Stored items:
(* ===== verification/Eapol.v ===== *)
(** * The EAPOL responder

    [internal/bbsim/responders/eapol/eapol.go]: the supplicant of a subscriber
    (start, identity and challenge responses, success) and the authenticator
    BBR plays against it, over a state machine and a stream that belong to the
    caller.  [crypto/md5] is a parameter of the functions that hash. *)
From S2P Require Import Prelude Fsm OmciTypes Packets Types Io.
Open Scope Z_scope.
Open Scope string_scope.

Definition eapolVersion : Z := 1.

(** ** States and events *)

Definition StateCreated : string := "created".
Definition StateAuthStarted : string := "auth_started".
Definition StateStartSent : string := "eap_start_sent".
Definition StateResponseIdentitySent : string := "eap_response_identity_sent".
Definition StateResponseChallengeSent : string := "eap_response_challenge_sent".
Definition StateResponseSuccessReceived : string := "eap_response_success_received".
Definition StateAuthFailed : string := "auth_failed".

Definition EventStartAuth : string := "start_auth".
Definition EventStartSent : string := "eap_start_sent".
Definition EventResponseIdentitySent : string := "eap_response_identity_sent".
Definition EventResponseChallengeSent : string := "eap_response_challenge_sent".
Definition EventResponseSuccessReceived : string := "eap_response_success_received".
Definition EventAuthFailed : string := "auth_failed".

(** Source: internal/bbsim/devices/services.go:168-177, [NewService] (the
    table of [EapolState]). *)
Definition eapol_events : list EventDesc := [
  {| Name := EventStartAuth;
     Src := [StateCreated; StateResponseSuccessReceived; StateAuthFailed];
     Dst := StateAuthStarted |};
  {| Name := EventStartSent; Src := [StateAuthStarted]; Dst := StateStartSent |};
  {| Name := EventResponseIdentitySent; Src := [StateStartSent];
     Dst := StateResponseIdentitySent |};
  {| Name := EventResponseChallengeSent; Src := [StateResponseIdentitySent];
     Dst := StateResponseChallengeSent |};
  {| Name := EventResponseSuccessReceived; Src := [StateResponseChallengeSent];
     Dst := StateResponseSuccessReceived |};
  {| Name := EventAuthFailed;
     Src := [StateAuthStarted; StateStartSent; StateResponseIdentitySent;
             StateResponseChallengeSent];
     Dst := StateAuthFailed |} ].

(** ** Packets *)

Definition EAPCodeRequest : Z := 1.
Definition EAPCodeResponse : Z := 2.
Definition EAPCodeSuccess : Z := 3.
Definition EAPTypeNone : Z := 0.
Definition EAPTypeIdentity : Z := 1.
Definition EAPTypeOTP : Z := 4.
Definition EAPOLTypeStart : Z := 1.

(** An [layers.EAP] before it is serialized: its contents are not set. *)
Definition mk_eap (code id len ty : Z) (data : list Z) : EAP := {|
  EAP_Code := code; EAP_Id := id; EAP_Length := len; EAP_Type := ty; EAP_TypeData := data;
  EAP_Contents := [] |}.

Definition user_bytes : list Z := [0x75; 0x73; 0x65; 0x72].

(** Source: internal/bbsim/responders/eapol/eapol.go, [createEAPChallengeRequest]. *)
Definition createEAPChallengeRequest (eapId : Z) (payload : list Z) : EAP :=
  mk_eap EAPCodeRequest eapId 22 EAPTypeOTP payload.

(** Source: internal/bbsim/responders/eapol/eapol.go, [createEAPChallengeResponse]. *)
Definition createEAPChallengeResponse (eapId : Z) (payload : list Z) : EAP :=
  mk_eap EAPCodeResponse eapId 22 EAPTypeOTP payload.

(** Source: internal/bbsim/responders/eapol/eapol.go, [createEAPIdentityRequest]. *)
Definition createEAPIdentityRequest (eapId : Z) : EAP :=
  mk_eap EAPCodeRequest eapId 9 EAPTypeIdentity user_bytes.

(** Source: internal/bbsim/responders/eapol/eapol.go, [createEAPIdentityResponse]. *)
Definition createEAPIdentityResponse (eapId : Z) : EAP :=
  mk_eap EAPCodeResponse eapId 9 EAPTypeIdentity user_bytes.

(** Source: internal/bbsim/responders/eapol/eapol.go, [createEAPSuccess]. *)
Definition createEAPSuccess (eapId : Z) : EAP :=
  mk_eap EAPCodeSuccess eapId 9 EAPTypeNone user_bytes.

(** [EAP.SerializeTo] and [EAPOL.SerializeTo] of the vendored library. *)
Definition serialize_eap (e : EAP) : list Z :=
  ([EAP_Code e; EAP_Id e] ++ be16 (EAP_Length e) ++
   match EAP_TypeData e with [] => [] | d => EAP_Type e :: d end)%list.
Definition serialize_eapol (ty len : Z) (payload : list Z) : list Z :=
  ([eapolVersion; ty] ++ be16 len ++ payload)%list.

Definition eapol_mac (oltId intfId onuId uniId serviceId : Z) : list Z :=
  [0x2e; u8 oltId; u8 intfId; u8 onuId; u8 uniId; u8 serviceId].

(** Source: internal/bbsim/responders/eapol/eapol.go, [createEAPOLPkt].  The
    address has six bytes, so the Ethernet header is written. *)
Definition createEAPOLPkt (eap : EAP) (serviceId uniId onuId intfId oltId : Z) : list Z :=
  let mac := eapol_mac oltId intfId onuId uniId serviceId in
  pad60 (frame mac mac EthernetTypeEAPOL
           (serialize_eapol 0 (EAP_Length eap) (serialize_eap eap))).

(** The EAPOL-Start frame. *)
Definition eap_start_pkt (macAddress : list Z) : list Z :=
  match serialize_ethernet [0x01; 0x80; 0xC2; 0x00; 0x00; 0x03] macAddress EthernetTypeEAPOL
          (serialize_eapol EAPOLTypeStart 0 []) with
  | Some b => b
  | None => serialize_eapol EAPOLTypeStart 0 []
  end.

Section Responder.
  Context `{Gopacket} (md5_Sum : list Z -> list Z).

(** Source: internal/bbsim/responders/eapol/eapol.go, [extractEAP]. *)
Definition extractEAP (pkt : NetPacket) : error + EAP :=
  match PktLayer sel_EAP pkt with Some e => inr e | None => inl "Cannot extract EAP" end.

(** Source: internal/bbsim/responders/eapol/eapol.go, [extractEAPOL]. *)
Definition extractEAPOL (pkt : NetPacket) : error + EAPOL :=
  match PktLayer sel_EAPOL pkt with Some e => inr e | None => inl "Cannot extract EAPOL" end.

...

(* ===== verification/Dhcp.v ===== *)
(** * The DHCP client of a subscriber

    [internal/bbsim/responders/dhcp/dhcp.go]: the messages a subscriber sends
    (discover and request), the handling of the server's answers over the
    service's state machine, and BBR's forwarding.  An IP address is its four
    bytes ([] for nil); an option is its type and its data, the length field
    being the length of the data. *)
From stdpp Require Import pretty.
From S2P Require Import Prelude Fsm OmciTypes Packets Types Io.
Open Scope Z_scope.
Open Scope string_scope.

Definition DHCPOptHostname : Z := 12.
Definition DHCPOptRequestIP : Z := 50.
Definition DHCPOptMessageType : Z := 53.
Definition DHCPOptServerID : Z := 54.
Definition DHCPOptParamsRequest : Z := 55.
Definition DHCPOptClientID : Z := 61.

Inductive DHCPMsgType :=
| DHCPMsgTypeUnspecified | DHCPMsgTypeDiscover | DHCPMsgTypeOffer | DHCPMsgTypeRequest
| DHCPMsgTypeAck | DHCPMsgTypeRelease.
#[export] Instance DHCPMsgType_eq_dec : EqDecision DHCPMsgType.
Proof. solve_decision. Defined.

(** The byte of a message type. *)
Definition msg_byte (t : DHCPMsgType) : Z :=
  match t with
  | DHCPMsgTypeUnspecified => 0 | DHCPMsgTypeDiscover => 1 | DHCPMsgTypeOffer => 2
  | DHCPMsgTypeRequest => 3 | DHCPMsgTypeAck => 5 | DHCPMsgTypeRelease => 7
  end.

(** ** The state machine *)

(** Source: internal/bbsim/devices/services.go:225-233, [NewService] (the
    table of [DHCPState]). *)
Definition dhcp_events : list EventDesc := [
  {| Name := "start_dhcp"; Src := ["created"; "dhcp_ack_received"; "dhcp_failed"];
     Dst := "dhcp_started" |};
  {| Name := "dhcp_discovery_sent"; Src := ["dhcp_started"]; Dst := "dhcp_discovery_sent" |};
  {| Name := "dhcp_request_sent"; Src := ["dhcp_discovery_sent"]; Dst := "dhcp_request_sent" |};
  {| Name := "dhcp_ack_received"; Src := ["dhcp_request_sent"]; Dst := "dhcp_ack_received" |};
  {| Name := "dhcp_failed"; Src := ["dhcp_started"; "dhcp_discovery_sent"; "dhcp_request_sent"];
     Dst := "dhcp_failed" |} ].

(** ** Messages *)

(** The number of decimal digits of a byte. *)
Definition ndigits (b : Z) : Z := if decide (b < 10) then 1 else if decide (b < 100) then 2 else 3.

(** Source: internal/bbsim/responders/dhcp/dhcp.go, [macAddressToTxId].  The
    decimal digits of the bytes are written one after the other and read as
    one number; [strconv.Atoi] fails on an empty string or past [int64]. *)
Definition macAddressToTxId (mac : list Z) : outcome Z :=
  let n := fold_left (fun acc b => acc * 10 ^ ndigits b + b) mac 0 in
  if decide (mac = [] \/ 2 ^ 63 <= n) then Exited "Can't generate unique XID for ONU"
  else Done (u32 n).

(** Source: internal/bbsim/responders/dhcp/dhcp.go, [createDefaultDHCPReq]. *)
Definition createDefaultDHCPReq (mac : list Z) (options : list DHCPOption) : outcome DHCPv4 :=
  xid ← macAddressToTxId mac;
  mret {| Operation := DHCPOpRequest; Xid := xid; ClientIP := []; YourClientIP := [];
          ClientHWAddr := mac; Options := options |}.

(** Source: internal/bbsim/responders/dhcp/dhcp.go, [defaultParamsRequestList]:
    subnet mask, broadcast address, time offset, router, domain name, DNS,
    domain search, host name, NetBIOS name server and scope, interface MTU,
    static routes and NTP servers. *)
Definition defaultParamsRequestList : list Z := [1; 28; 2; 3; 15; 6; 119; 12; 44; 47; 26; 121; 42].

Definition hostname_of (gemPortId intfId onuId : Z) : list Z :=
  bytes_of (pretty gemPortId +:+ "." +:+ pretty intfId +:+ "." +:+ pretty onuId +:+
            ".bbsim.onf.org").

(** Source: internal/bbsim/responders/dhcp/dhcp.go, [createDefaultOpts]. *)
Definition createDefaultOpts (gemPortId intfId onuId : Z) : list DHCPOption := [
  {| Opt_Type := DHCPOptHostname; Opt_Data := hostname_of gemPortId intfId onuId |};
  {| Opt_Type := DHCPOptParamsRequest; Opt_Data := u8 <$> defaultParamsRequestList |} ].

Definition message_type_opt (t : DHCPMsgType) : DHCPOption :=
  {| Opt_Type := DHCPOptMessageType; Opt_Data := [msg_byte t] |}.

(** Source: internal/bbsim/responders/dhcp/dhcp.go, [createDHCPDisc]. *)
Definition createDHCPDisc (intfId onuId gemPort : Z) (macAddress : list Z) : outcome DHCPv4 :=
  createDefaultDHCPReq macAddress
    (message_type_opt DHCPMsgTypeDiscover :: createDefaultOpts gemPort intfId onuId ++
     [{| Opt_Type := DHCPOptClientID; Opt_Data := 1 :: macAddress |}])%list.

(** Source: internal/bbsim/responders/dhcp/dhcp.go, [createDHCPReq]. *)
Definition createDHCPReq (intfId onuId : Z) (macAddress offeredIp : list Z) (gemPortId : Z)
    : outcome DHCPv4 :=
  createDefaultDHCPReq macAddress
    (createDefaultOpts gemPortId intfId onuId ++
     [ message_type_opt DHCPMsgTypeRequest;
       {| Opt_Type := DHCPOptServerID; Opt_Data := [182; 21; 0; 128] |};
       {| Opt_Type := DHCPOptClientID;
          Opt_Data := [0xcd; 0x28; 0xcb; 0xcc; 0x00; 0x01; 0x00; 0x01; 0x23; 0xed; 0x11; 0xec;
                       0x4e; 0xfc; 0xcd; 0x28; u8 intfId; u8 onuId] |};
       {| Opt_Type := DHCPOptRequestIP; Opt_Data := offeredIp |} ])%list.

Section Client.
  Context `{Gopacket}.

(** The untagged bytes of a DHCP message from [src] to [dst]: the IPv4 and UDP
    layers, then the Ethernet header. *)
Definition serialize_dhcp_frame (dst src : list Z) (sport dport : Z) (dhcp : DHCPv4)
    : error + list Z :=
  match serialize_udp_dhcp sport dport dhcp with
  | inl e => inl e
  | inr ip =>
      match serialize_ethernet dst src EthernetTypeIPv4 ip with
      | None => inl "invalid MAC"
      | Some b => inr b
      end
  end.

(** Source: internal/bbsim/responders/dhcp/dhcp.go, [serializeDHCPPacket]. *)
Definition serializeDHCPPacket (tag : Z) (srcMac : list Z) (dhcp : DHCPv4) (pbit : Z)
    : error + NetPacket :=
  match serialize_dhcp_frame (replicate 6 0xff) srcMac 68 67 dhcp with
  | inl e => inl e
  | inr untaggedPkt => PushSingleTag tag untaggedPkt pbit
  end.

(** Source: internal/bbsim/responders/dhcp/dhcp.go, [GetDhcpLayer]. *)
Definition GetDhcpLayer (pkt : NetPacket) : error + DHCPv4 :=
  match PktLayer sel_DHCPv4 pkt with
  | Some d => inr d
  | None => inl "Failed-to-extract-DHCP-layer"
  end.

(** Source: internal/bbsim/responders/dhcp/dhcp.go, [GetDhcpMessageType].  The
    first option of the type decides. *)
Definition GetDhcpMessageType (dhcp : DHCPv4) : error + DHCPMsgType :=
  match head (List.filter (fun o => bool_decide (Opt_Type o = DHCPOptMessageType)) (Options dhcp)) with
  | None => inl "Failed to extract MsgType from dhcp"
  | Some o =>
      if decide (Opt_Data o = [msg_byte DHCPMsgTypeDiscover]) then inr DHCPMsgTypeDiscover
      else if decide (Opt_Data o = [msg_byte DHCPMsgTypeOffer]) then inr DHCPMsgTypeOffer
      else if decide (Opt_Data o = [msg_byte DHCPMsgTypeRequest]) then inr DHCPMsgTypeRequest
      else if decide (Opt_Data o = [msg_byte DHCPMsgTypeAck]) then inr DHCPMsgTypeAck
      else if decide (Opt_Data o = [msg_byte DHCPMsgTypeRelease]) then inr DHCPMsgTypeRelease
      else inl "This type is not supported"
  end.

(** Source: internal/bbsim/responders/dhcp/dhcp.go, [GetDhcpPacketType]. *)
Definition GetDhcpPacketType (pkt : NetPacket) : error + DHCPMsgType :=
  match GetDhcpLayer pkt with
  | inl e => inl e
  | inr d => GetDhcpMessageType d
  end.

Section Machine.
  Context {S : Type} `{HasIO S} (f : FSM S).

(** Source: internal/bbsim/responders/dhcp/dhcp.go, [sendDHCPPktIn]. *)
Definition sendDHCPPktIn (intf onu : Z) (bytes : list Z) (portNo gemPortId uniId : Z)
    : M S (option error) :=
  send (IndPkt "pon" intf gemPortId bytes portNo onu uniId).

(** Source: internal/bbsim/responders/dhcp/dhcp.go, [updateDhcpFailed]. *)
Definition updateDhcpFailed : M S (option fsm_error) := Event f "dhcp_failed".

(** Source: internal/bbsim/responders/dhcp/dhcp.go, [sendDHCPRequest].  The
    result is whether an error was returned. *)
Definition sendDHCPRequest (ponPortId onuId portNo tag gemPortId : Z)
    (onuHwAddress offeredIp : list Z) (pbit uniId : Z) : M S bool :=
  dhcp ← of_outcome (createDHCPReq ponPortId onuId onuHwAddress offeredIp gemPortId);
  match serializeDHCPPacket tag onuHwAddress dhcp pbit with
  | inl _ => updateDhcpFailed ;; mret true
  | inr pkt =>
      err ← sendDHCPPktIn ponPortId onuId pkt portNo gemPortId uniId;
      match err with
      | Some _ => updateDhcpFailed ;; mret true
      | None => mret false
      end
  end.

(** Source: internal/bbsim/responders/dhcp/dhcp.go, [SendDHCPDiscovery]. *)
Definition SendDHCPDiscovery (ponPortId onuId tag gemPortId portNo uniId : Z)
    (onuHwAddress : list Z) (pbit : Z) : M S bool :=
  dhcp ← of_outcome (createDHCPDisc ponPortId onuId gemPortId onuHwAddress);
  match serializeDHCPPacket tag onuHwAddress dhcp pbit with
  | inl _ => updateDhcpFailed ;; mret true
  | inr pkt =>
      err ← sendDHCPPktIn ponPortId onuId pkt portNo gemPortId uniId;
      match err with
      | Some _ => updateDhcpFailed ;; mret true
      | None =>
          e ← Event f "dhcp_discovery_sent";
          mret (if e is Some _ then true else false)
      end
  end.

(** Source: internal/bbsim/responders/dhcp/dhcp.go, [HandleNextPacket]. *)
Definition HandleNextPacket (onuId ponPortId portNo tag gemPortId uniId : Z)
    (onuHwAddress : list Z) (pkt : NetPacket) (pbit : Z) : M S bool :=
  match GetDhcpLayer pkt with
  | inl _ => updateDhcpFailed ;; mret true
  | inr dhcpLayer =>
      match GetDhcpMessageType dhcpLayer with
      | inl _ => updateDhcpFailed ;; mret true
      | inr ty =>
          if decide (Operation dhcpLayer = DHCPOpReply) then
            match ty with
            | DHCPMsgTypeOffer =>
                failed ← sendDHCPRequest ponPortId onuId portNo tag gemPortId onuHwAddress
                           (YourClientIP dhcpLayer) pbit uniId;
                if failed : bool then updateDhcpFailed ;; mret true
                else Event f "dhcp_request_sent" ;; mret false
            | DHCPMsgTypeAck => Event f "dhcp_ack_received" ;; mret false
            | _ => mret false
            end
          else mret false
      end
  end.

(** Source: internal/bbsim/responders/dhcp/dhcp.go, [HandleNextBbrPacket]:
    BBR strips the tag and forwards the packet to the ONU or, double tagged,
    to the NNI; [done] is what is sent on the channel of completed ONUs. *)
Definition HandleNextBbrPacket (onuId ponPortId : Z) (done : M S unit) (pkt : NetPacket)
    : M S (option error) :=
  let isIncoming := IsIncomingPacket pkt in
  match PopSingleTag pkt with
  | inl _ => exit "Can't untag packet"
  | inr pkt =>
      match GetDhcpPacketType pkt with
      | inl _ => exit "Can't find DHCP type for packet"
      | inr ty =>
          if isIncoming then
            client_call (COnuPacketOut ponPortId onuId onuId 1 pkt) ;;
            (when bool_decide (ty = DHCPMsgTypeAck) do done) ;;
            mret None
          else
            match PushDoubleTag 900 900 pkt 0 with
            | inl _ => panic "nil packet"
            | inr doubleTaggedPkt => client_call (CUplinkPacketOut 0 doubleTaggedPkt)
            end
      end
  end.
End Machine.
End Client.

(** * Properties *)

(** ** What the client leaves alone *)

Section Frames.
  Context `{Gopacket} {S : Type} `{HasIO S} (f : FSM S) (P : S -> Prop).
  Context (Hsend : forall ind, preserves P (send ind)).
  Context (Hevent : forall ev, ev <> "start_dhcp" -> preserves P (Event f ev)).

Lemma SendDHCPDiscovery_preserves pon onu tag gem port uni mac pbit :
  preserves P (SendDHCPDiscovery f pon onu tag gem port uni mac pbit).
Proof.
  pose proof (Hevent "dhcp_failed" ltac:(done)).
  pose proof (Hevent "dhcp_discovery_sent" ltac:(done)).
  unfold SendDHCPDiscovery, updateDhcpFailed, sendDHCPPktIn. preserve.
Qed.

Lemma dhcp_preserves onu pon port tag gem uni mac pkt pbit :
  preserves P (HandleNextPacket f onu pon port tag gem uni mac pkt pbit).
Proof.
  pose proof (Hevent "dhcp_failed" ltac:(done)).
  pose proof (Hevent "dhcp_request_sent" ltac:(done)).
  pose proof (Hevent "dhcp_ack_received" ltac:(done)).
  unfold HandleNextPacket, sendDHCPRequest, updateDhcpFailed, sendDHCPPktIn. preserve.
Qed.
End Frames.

**EXERCISE OBJECTIVE**
Both the line containing "static routes and NTP servers. *)" and the line containing "bytes_of (pretty gemPortId" belong in the answer. Print them and every line above that falls between them exactly, and no others.

**FINISHED TASK**
    static routes and NTP servers. *)
Definition defaultParamsRequestList : list Z := [1; 28; 2; 3; 15; 6; 119; 12; 44; 47; 26; 121; 42].

Definition hostname_of (gemPortId intfId onuId : Z) : list Z :=
  bytes_of (pretty gemPortId +:+ "." +:+ pretty intfId +:+ "." +:+ pretty onuId +:+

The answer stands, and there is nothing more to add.